Begin with the first line of the entries below. Copy each line exactly, stopping after the one that contains "wf_tables (S l)".

------ GIVEN RECORDS

(** Hanging a new table first, then walking, is walking from before. *)
Lemma walked_hang n l pt va i q pages k k2 r k' :
  wf_tables (S l) (k_mem k) pt -> NoDup (tables (S l) (k_mem k) pt ++ q :: pages) ->
  Forall page_ok (q :: pages) -> 0 <= i < 512 -> valid (rd64 (k_mem k) (slot pt i)) = false ->
  k_mem k2 = hang (k_mem k) pt i q -> same_cpu k k2 ->
  walked n (S l) pt va pages k2 r k' -> walked (S n) (S l) pt va (q :: pages) k r k'.
Proof using Hend.
  intros Hwf Hnd [Hq Hpg]%Forall_cons Hi Hv Hm Hkpt2 [(pages' & Hk' & Hperm & Hr0 & Hcost) Hx Hfr Hent Hkpt].
  assert (q ∉ tables (S l) (k_mem k) pt) as Hnq
    by (intros Hin; apply NoDup_app in Hnd as (_ & Hd & _); apply (Hd q Hin); left).
  assert (pt <> q) as Hne by (intros ->; apply Hnq, tables_head).
  destruct (hang_tables l (k_mem k) pt i q Hwf Hq Hnq Hi Hv) as [Ht Htx].
  rewrite <- Hm in Ht, Htx. split; [|..|by eapply same_cpu_trans].
  - exists pages'. split; [done|]. split; [|split; [done|simpl; lia]]. rewrite Hperm, Ht.
    apply Permutation_middle.
  - intros va'. by rewrite Hx, Htx.
  - intros b Hb. rewrite Hfr.
    + rewrite Hm. destruct Hwf as [Hwp _].
      assert (page_ok pt) as Hpt by (rewrite Forall_forall in Hwp; apply Hwp, tables_head).
      unfold hang. unfold wr64. rewrite rd8_wrn_out.
      * rewrite !rd8_memset_page. rewrite !decide_False; [done|..];
          intros Hbq; apply Hb; exists q; (split; [|done]); apply elem_of_app; right; left.
      * intros Hbs. apply Hb. exists pt. split; [apply elem_of_app; left; apply tables_head|].
        by apply (slot_on _ i).
    + intros Hb'. apply Hb. eapply on_mono; [|exact Hb']. intros p.
      rewrite Ht, !elem_of_app, !elem_of_cons. intros [[->|?]|?]; auto.
  - done.
Qed.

------------

■ **THE COMPLETED TASK**
(** Hanging a new table first, then walking, is walking from before. *)
Lemma walked_hang n l pt va i q pages k k2 r k' :
  wf_tables (S l) (k_mem k) pt -> NoDup (tables (S l) (k_mem k) pt ++ q :: pages) ->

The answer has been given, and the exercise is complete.